Depuis ce jour, je me livrai presqu’exclusivement à l’étude de la filosofie naturèle, et surtout de l’alchimie, dans le sens le plus étendu de ce mot. Je lus avec ardeur les ouvrages qui ont été composés sur cète science par les observateurs modernes, et où brillent à un haut degré leur génie et leur discernement. Je suivis les cours, je fréquentai les savants de l’université ; et je reconus même en M. Krempe beaucoup de bon sens et un vrai savoir, joints, il est vrai, à une fisionomie et à des manières repoussantes, mais qui ne diminuaient pas le mérite de ses conaissances. Je trouvai un véritable ami dans M. Waldman. Sa douceur n’était jamais altérée par un ton tranchant ; il donait ses leçons avec un air de franchise et de bonté qui éloignait toute idée de pédanterie. Ce fut, peut-être, l’aimable caractère de cet ome qui m’entraina le plus vers la partie de filosofie naturèle qu’il enseignait, qu’un gout intime pour la science même. Mais cète disposition d’esprit ne dura que dans les premiers moments de mes études : car, plus je pénétrais dans la science, et plus je la poursuivais exclusivement pour èle-même. Cète aplication, qui d’abord avait été un devoir et un ordre, devint alors si ardente et si vive, que souvent les étoiles avaient disparu devant la clarté du matin, que j’étais encore à travailler dans mon laboratoire.

Avec une aplication aussi opiniâtre, il est facile de concevoir que je fis de rapides progrès. Mon ardeur faisait l’étonement des étudiants, et mes succès celui des maitres. Le professeur Krempe me demandait souvent, avec un sourire moqueur, coment alait Cornelius Agripa ; tandis que M. Waldman se réjouissait hautement de mes progrès.
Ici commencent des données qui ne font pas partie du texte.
(** * Pixelator: the canvas engine ([src/utils/canvasEngine.ts])

    A shallow embedding of [getClosestColor], [getHeartPath] and
    [processImage], and the properties of the rendering pipeline.

    Numbers.  Colour channels, seeds, grid indices and pixel indices are
    integers ([Z]).  Cell geometry, brightness, saturation and the jittered
    channels are fractional: they are carried as exact rationals ([Q]), the
    value the double would have without rounding error.  [NaN] arises in
    one place only (a sample read outside the pixel buffer) and is carried
    from there as [None]. *)

From Stdlib Require Import ZArith QArith Qround Qabs Qminmax List Bool Lia Lqa Reals.
From Stdlib Require Ascii String.
Import ListNotations.

Local Open Scope Z_scope.

(** ** JavaScript arithmetic *)

Module JS.

Definition Qltb (x y : Q) : bool := negb (Qle_bool y x).

(** [Math.floor], [Math.ceil], [Math.round] (halves go up). *)
Definition Math_floor (x : Q) : Z := Qfloor x.
Definition Math_ceil (x : Q) : Z := Qceiling x.
Definition Math_round (x : Q) : Z := Qfloor (x + (1 # 2)).

(** [a % b] on numbers: the remainder of the division truncated toward 0. *)
Definition Qtrunc (x : Q) : Z := Z.quot (Qnum x) (Zpos (Qden x)).
Definition rem (a b : Q) : Q := (a - b * inject_Z (Qtrunc (a / b)))%Q.

(** [arr[i]]: [undefined] outside [0 .. length-1]. *)
Definition index {A} (arr : list A) (i : Z) : option A :=
  if i <? 0 then None else nth_error arr (Z.to_nat i).

(** [for (i = 0; i < n; i++)] visits [range n]. *)
Definition range (n : Z) : list Z := map Z.of_nat (seq 0 (Z.to_nat n)).

End JS.

(** ** Data model *)

Inductive ShapeType := square | rectangle | circle | heart.
Inductive FilterType := none | noir | popart | rainbow.

Module RGB.
Record t := mk { r : Z; g : Z; b : Z }.
End RGB.

Record ProcessOptions := {
  gridSize : Z;
  shape : ShapeType;
  filter : FilterType;
  palette : list RGB.t;
  randomSeed : Z;
  zoom : Q;
  offsetX : Q;
  offsetY : Q;
  isDesaturated : option bool;
  saturation : option Q;
  brightness : option Q;
  blinkState : option bool
}.

Definition black : RGB.t := RGB.mk 0 0 0.
Definition white : RGB.t := RGB.mk 255 255 255.

Definition DESATURATE_PALETTE : list RGB.t :=
  [ RGB.mk 255 0 0;
    RGB.mk 255 255 0;
    RGB.mk 0 255 0;
    RGB.mk 0 0 255;
    RGB.mk 255 0 255;
    RGB.mk 0 0 0;
    RGB.mk 255 255 255 ].

(** ** getClosestColor *)

(** The value of [Math.sqrt(n)] for an integer [n], and [Infinity].  On the
    integers a sum of three squared channel differences can take, [Math.sqrt]
    is strictly increasing, so two distances compare as their radicands. *)
Inductive Distance :=
| Sqrt (radicand : Z)
| Infinity.

Definition dist_ltb (d m : Distance) : bool :=
  match d, m with
  | Sqrt x, Sqrt y => x <? y
  | Sqrt _, Infinity => true
  | Infinity, _ => false
  end.

Definition radicand_of (r g b : Z) (color : RGB.t) : Z :=
  (r - RGB.r color) ^ 2 + (g - RGB.g color) ^ 2 + (b - RGB.b color) ^ 2.

Definition closer (r g b : Z) (st : Distance * RGB.t) (color : RGB.t)
  : Distance * RGB.t :=
  let '(minDistance, closestColor) := st in
  let dist := Sqrt (radicand_of r g b color) in
  if dist_ltb dist minDistance then (dist, color) else (minDistance, closestColor).

Definition getClosestColor (r g b : Z) (palette : list RGB.t) : RGB.t :=
  match palette with
  | [] => RGB.mk r g b
  | first :: _ => snd (fold_left (closer r g b) palette (Infinity, first))
  end.

(** The Euclidean distance of the specification, as a real number. *)
Definition euclid (r g b : Z) (color : RGB.t) : R :=
  sqrt (IZR (radicand_of r g b color)).

(** ** Paths and the drawing surface *)

Inductive Angle :=
| radians (q : Q)
| times_PI (k : Q).
(** Roll Pitch Yaw controllers, only run if enabled. *)
Definition rpy_controllers (e : env) (mot : list double) : M (list double) :=
  s <- get ;;
  if en_rpy_ctrl (sp s) then
    mot <- roll_controller e mot ;;
    mot <- pitch_controller e mot ;;
    yaw_controller e mot
  else
    modify (with_u VEC_ROLL 0) ;;
    modify (with_u VEC_PITCH 0) ;;
    modify (with_u VEC_YAW 0) ;;
    ret mot.

(** X (Side) and Y (Forward) inputs, only when 6dof is enabled.  Both
    calls of [add_mixed_input] name the channel [VEC_Y]. *)
Definition lateral_inputs (mot : list double) : M (list double) :=
  s <- get ;;
  if en_6dof (sp s) then
    modify (with_u VEC_Y (X_throttle (sp s))) ;;
    let mm := limit_window (check_channel_saturation VEC_Y mot)
                           MAX_X_COMPONENT in
    modify (fun s => with_u VEC_Y (saturate_double (u s VEC_Y) (fst mm) (snd mm)) s) ;;
    s <- get ;;
    mot <- call_add_mixed_input (u s VEC_Y) VEC_Y mot ;;
    modify (with_u VEC_X (Y_throttle (sp s))) ;;
    let mm := limit_window (check_channel_saturation VEC_X mot)
                           MAX_Y_COMPONENT in
    modify (fun s => with_u VEC_X (saturate_double (u s VEC_X) (fst mm) (snd mm)) s) ;;
    s <- get ;;
    call_add_mixed_input (u s VEC_X) VEC_Y mot
  else
    modify (with_u VEC_Y 0) ;;
    modify (with_u VEC_X 0) ;;
    ret mot.

(** The output loop.  The source calls the vector [new_mot] here; the
    motor vector in scope is [mot].  Cell [i] is copied to [cs->m[i]]
    first, saturated in place next, and the saturated value is sent to
    channel [i+1]. *)
Fixpoint send_motors (idx : list Z) (mot : list double) : M (list double) :=
  match idx with
  | [] => ret mot
  | i :: rest =>
      let k := Z.to_nat i in
      modify (fun s => with_cs (cs_with_m (array_set k (nth k mot 0) (m (cs s))) (cs s)) s) ;;
      let val := saturate_double (nth k mot 0) 0 1 in
      emit (SendEscPulseNormalized (i + 1) val) ;;
      send_motors rest (array_set k val mot)
  end.

Definition add_log (e : env) : M unit :=
  if enable_logging (set e) then
    modify (fun s => with_new_log
      {| log_loop_index := loop_index s;
         log_alt := alt (cs s);
         log_roll := roll (cs s);
         log_pitch := pitch (cs s);
         log_yaw := yaw (cs s);
         log_vbatt := v_batt (cs s);
         u_thr := u s VEC_THR;
         u_roll := u s VEC_ROLL;
         u_pitch := u s VEC_PITCH;
         u_yaw := u s VEC_YAW;
         u_X := u s VEC_Y;
         u_Y := u s VEC_X;
         mot_1 := nth 0 (m (cs s)) 0;
         mot_2 := nth 1 (m (cs s)) 0;
         mot_3 := nth 2 (m (cs s)) 0;
         mot_4 := nth 3 (m (cs s)) 0;
         mot_5 := nth 4 (m (cs s)) 0;
         mot_6 := nth 5 (m (cs s)) 0 |} s) ;;
    s <- get ;;
    emit (AddLogEntry (new_log s))
  else ret tt.
(** * COGNESTIC2024 notebooks

    The repository is a set of Jupyter notebooks that call MNE-Python and
    MNE-Connectivity.  Two things are modelled here.

    - What the cells compute themselves, around the library calls: the
      array arithmetic of the Granger-causality, VAR and connectivity
      comparison notebooks, the [try]/[except] of the rank check, the
      construction of annotations.  The notebooks hold NumPy [float64]
      arrays; their elementwise arithmetic is [spec_float] at precision 53
      and maximal exponent 1024, the IEEE 754 binary64 format with
      round-to-nearest-even.  Library routines (spectral connectivity, SVD,
      VAR prediction) are not part of the repository: they enter as section
      variables.  Where a statement is about what a library routine does
      (the rank-deficiency check, the constructor of annotations), the
      routine is modelled from its description, and the model says so.

    - The notebooks as programs: the statements of every code cell, from
      which imports, definitions, calls and the origin of the data are read
      off. *)

From Stdlib Require Import String Ascii ZArith List Bool Sorted Permutation Lia.
From Stdlib Require Import Floats.SpecFloat.
From Stdlib Require Import Reals.Rdefinitions Reals.Raxioms Reals.RIneq.
Import ListNotations.

Local Open Scope Z_scope.
Set Warnings "-register-all".

(** ** binary64 *)

Module F64.

Definition prec : Z := 53.
Definition emax : Z := 1024.

Definition t := spec_float.

Definition add : t -> t -> t := SFadd prec emax.
Definition sub : t -> t -> t := SFsub prec emax.
Definition mul : t -> t -> t := SFmul prec emax.
Definition div : t -> t -> t := SFdiv prec emax.
Definition neg : t -> t := SFopp.
Definition of_Z (z : Z) : t := binary_normalize prec emax z 0 false.

(** NumPy's [==], [<=] and [>=] on float64. *)
Definition eqb : t -> t -> bool := SFeqb.
Definition leb : t -> t -> bool := SFleb.
Definition geb (x y : t) : bool := SFleb y x.
Definition ltb : t -> t -> bool := SFltb.

Definition is_zero (x : t) : bool :=
  match x with S754_zero _ => true | _ => false end.

Definition zero : t := S754_zero false.

(** A float64 datum: a finite value is stored with its canonical mantissa
    and exponent. *)
Definition valid (x : t) : bool := valid_binary prec emax x.

Definition is_nan (x : t) : bool :=
  match x with S754_nan => true | _ => false end.

(** Two floats denote the same value: they are the same datum, or both are
    zeros (of either sign). *)
Definition same (x y : t) : Prop :=
  x = y \/ (is_zero x = true /\ is_zero y = true).

End F64.


(** ** NumPy arrays

    Arrays are nested lists, outermost axis first.  Elementwise operators are
    applied position by position; the notebooks only ever combine arrays of
    one shape, and the statements below assume equal shapes (for unequal
    shapes NumPy broadcasts or raises, which is outside this model). *)

Module Np.

Fixpoint map2 {A B C : Type} (f : A -> B -> C) (xs : list A) (ys : list B)
  : list C :=
  match xs, ys with
  | x :: xs', y :: ys' => f x y :: map2 f xs' ys'
  | _, _ => []
  end.

Definition array1 (F : Type) := list F.
Definition array2 (F : Type) := list (list F).
Definition array3 (F : Type) := list (list (list F)).

Definition ew2 {F : Type} (op : F -> F -> F) : array2 F -> array2 F -> array2 F :=
  map2 (map2 op).
Definition ew3 {F : Type} (op : F -> F -> F) : array3 F -> array3 F -> array3 F :=
  map2 (map2 (map2 op)).

(** [a[i][j][k]], [None] when an index is out of range. *)
Definition item3 {F : Type} (a : array3 F) (i j k : nat) : option F :=
  match nth_error a i with
  | Some m =>
      match nth_error m j with
      | Some r => nth_error r k
      | None => None
      end
  | None => None
  end.

Definition item2 {F : Type} (a : array2 F) (i j : nat) : option F :=
  match nth_error a i with
  | Some r => nth_error r j
  | None => None
  end.

(** Shapes: an array2 is [rows x cols], an array3 is [n x rows x cols]. *)
Definition shape2 {F : Type} (rows cols : nat) (a : array2 F) : Prop :=
  length a = rows /\ Forall (fun r => length r = cols) a.
Definition shape3 {F : Type} (n rows cols : nat) (a : array3 F) : Prop :=
  length a = n /\ Forall (shape2 rows cols) a.

(** [np.count_nonzero] of a boolean array. *)
Definition count_nonzero (bs : list bool) : nat :=
  length (filter (fun b => b) bs).

End Np.

(** ** Python exceptions and cell execution

    A code cell prints lines and either completes or lets an exception
    escape.  Only the part of the built-in exception hierarchy that a
    [RuntimeError] handler can tell apart is listed. *)

Module Py.

Inductive exc_class :=
| BaseException | Exception | KeyboardInterrupt
| RuntimeError | NotImplementedError | RecursionError
| ValueError | TypeError | IndexError | MemoryError.

(** The direct base class, as in the Python built-in hierarchy. *)
Definition base (c : exc_class) : option exc_class :=
  match c with
  | BaseException => None
  | Exception | KeyboardInterrupt => Some BaseException
  | RuntimeError | ValueError | TypeError | IndexError | MemoryError => Some Exception
  | NotImplementedError | RecursionError => Some RuntimeError
  end.

Definition exc_class_eqb (c d : exc_class) : bool :=
  match c, d with
  | BaseException, BaseException | Exception, Exception
  | KeyboardInterrupt, KeyboardInterrupt | RuntimeError, RuntimeError
  | NotImplementedError, NotImplementedError | RecursionError, RecursionError
  | ValueError, ValueError | TypeError, TypeError | IndexError, IndexError
  | MemoryError, MemoryError => true
  | _, _ => false
  end.

(** The hierarchy above has depth three, so three steps reach every base. *)
Fixpoint issubclass_upto (n : nat) (c d : exc_class) : bool :=
  exc_class_eqb c d ||
  match n with
  | O => false
  | S n' => match base c with
            | Some b => issubclass_upto n' b d
            | None => false
            end
  end.

Definition issubclass : exc_class -> exc_class -> bool := issubclass_upto 3.

Record exception := { exc_type : exc_class; exc_msg : string }.

(** The newline character of Python's [\n]. *)
Definition nl : string := String (ascii_of_nat 10) EmptyString.

Definition isinstance (e : exception) (c : exc_class) : bool :=
  issubclass (exc_type e) c.

Inductive outcome (A : Type) :=
| Returned (a : A)
| Raised (e : exception).
Arguments Returned {A} a.
Arguments Raised {A} e.

Definition bind {A B : Type} (m : outcome A) (k : A -> outcome B) : outcome B :=
  match m with
  | Returned a => k a
  | Raised e => Raised e
  end.

(** What a cell leaves behind: the lines printed, and how it ended. *)
Record cell_result (A : Type) := { stdout : list string; ended : outcome A }.
Arguments stdout {A} c.
Arguments ended {A} c.
Arguments Build_cell_result {A} stdout ended.

Definition cell_bind {A B : Type} (m : cell_result A) (k : A -> cell_result B)
  : cell_result B :=
  match ended m with
  | Returned a =>
      let r := k a in {| stdout := stdout m ++ stdout r; ended := ended r |}
  | Raised e => {| stdout := stdout m; ended := Raised e |}
  end.

Definition print (s : string) : cell_result unit :=
  {| stdout := [s]; ended := Returned tt |}.

Definition lift {A : Type} (m : outcome A) : cell_result A :=
  {| stdout := []; ended := m |}.

(** [try: body / except cls as error: handler error]. *)
Definition try_except {A : Type} (body : cell_result A) (cls : exc_class)
  (handler : exception -> cell_result A) : cell_result A :=
  match ended body with
  | Returned _ => body
  | Raised e =>
      if isinstance e cls
      then let r := handler e in
           {| stdout := stdout body ++ stdout r; ended := ended r |}
      else body
  end.
(** The branch of [append] that stores the member. *)
Lemma append_store_run (s : State) (member : Member.t) (cur : Window.t) (n : Z)
    (p : Number) :
  result getMostRecentWindow s = Ok cur ->
  result (bucketSize cur) s = Ok n ->
  result pageSize s = Ok p ->
  gt (n + 1) p = false ->
  append member s
  = (Ok tt,
     with_index
       (with_data s
          (data (db s)
             ++ [DataElement.mk (Member.id member) (quadsToString (Member.quads member))
                   None]))
       (update_first (bucket_filter (stream s) (Window.identifier cur))
          (push_members [Member.id member]) (index (db s)))).
Proof.
  intros Hcur Hn Hp Hgt. append_reads Hcur Hn Hp Hc Hbucket. rewrite Hgt.
  rewrite (bind_Ok _ _ _ _ _ (storeMember_run s member Hc)).
  now rewrite addMemberstoBucket_run by exact Hc.
Qed.

Lemma getMostRecentWindow_reads (s : State) : after getMostRecentWindow s = s.
Proof.
  unfold after. destruct (mongoConnection (this s)) eqn:Hc.
  - now rewrite getMostRecentWindow_run.
  - now rewrite getMostRecentWindow_disconnected.
Qed.

(** Either [append] stops at its two reads and leaves the state as it was,
    or the reads give a current window and its occupancy. *)
Lemma append_cases (s : State) (member : Member.t) :
  after (append member) s = s
  \/ exists cur n p,
       result getMostRecentWindow s = Ok cur
       /\ result (bucketSize cur) s = Ok n
       /\ result pageSize s = Ok p.
Proof.
  destruct (result getMostRecentWindow s) as [cur|e] eqn:Hcur.
  - destruct (getMostRecentWindow_Ok s cur Hcur) as (Hc & Hrun & _).
    destruct (result (bucketSize cur) s) as [n|e] eqn:Hn.
    + right. exists cur, n.
      exists (match _pageSize (this s) with Some n => Finite n | None => Infinity end).
      repeat split; try assumption. unfold result. now rewrite pageSize_run.
    + left. unfold after, append. rewrite (bind_Ok _ _ _ _ _ Hrun).
      unfold result in Hn. rewrite (bucketSize_run s cur Hc) in Hn.
      erewrite bind_Throw; [reflexivity|].
      rewrite (bucketSize_run s cur Hc). simpl in Hn. now rewrite Hn.
  - left. pose proof (getMostRecentWindow_reads s) as Hs.
    unfold result in Hcur. unfold after in *. unfold append, bind.
    destruct (getMostRecentWindow s) as [r s']. simpl in *. now subst.
Qed.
Deus ans se passèrent ainsi, sans que j’allasse à Genève ; j’étais ataché, de queur et d’âme, à la poursuite de quelques découvertes que je désirais faire. Il n’y a que ceus qui en ont fait l’épreuve, qui puissent comprendre les atraits de la science. Dans des études quelconques on peut ateindre ceus qui nous ont précédés, mais on ne peut guère les surpasser ; dans l’étude des sciences, au contraire, il y a un aliment continuel pour les découvertes, et des sujets toujours nouveaus d’étonement. Un esprit d’une capacité ordinaire, qui se renferme strictement, dans une seule étude, doit infailliblement y faire de grands progrès ; j’avais constament cherché à ateindre l’objet que j’avais en vue ; je n’étais uniquement ocupé que de cet objet ; aussi, je me signalai par des progrès si rapides, que, deus ans après, je fis plusieurs découvertes pour perfectioner quelques instruments d’alchimie, ce qui me valut beaucoup d’estime et de considération dans l’université. Parvenu à ce point, et devenu aussi abile dans la téorie et dans la pratique de la filosofie naturèle qu’il dépendait des professeurs d’Ingolstadt, je jugeai que ma résidence dans cète vile n’était plus nécessaire à mes progrès. Je pensais à retourner au milieu de mes amis et dans ma vile natale, lorsqu’un évènement m’obligea de rester.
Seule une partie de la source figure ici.